All’excursus storico ha presenziato anche l’Assessore alla Cultura Sara Allegretta, lieta di partecipare all’evento: “Conoscevo già il personaggio di Artemisia, il quale è stato esempio anche per me, per il suo essere contro gli schemi precostituiti e il suo modo tenace di farsi valere.
Apprezzo l’invito della Fidapa e confido nel suo continuo impegno verso la valorizzazione del genere femminile, in maniera corale ed assidua come ora. Lunga vita alla Fidapa.
Queste le parole introduttive di Angelantonio Spagnoletti: “In questi quarant’anni di operato, la Fidapa, sezione di Molfetta, ha subito una grande trasformazione: basti notare che i nomi delle prime otto presidenti fossero accompagnati dal doppio cognome del coniuge ed ora, per fortuna non più”.
La figura di Artemisia Gentileschi, figlia del famoso pittore seicentesco Orazio Gentileschi, è stata categorizzata, fin dalla nascita, di un’aurea speciale: dotata di un nome parlante, che incarna perfettamente l’ideale di Artemisia I, regina di Alicarnasso, donna passionale e fortemente innamorata del marito Mausolo, a cui eresse la prima tomba monumentale: il mausoleo, per l’appunto.
Figura anticonvenzionale e anticonformista, riuscì a ribaltare il significato “negativo” di “donna dotata di animo virile”, dichiarando lei stessa di “avere l’anima di Giulio Cesare”, figura esemplare della storia romana e della storia europea, metafora per rimarcare la tenacia e la caparbietà del suo animo sui generis.
In un’epoca in cui la donna non veniva categorizzata se non in base al suo apparato riproduttivo, Artemisia è il primo esempio di donna passata alla storia non per il marchio dell’intrigo, del pettegolezzo, proprio di ogni cortigiana o regina, ma per la sua arte, per il suo talento creativo.
Talento indiscusso già nel suo contesto storico-sociale dal momento in cui produsse opere di vario lignaggio, su commissione, come un qualsiasi artista uomo del tempo.
Nei suoi autoritratti si mostra con la propria femminilità (corpetti scollati che modellano le forme femminili), con il collo impreziosito da una collana, simbolo duplice del favore dei principi e dell’appartenenza all’Accademia di disegno di Firenze, riproducendosi con i capelli scompigliati simbolo di fantasia e lo sguardo rivolto verso l’alto, in cerca di ispirazione.
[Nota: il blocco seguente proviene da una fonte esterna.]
Lemma ensureWritableBytes_huge_witness :
  wf holding ∧ ∃ b', ensureWritableBytes holding (2 ^ 64 - 10) = Ok b' ∧ size b' < writerIndex_ b'.
Proof.
  assert (wf holding) as Hw by (vm_compute; intuition discriminate). split; [exact Hw|].
  destruct (proj2 (ensureWritableBytes_huge holding Hw) 10) as (b' & E & Hs); [vm_compute; intuition discriminate|].
  exists b'. split; [exact E|]. rewrite Hs. lia.
Defined.

Lemma findCRLF_first_witness :
  wf (mkBuffer (zrep 8 "000"%char ++ ["a"%char; CR; LF]) 8 11) ∧
  ∃ r, findCRLF (mkBuffer (zrep 8 "000"%char ++ ["a"%char; CR; LF]) 8 11) = Ok r ∧ r = Some 9.
Proof.
  assert (wf (mkBuffer (zrep 8 "000"%char ++ ["a"%char; CR; LF]) 8 11)) as Hw
    by (vm_compute; intuition discriminate).
  split; [exact Hw|]. destruct (findCRLF_first _ Hw) as (r & E & _). exists r.
  split; [exact E|]. vm_compute in E. by injection E.
Defined.

Lemma int_roundtrip_witness :
  ∃ b1 b2, appendInt (H := false) 4 small (-2) = Ok b1 ∧ readInt (H := false) 4 b1 = Ok (b2, -2).
Proof.
  destruct (int_roundtrip (H := false) 4 small (-2)) as [Happ _].
  - right. right. by left.
  - vm_compute; intuition discriminate.
  - vm_compute; intuition discriminate.
  - destruct Happ as (b1 & b2 & E1 & _ & E2 & _); [vm_compute; intuition discriminate|reflexivity|].
    by exists b1, b2.
Defined.

End Buffer.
Tenace e resiliente è una delle poche donne che è riuscita a sfruttare, in maniera produttiva, l’evento luttuoso dello stupro di cui è stata vittima, facendone proprio una cifra stilistica ed artistica.
In un contesto storico in cui lo stupro veniva decretato un reato lieve, in cui veniva addirittura distinto in tre categorie: semplice se consenziente (come può uno stupro essere consenziente?), qualificato se poi susseguito da un matrimonio e violento, accusò di stupro violento Agostino Tossi e ne uscì vittoriosa.
“Nel 1612 il padre accusò di stupro l’uomo suddetto, ovviamente dopo gli accertamenti avvenuti postdenuncia, ci fu un processo in cui l’avvocato difensore del Tossi puntava sulla reiterazione dello stupro che portava a pensare che fossero atti consenzienti e non più violenti. Ma Artemisia, nonostante fosse sottoposta alla tortura delle Sibille (pratica in cui le dita di mani e piedi venivano stretta da una corda fino, nei casi più estremi, alla rottura delle falangi), nonostante tenesse moltissimo all’utilizzo delle sue mani che avevano decretato il suo talento, riuscì a dimostrare che fosse innocente e che lo stupro era effettivamente stato compiuto e costringendo il malfattore ad andare in esilio”.
La tematica dello stupro ha portato la pittora a produrre opere di grande levatura, intrise di violenza perpetuata da donne contro gli uomini, in un gioco di luci ed ombre rossastre degne del Caravaggio: emblematica a proposito è la rappresentazione di scene bibliche come “Susanna ed i vecchioni”, datata al 1610; come anche “Giuditta e Oloferne”.
La sua produzione vasta, purtroppo pervenuta in parte, consta anche in autoritratti “Artemisia come Cleopatra”, ritratti come “Cesare, cavalier d’Arpino”, fino ad arrivare all’acme del “Martirio di San Gennaro” a Pozzuoli.
A conclusione dell’evento è stato consegnato al relatore il libro “Storia di Molfetta, uomini e vicende di un comune della terra di Bari”, di Pasquale Modugno e Lazzaro La Forgia.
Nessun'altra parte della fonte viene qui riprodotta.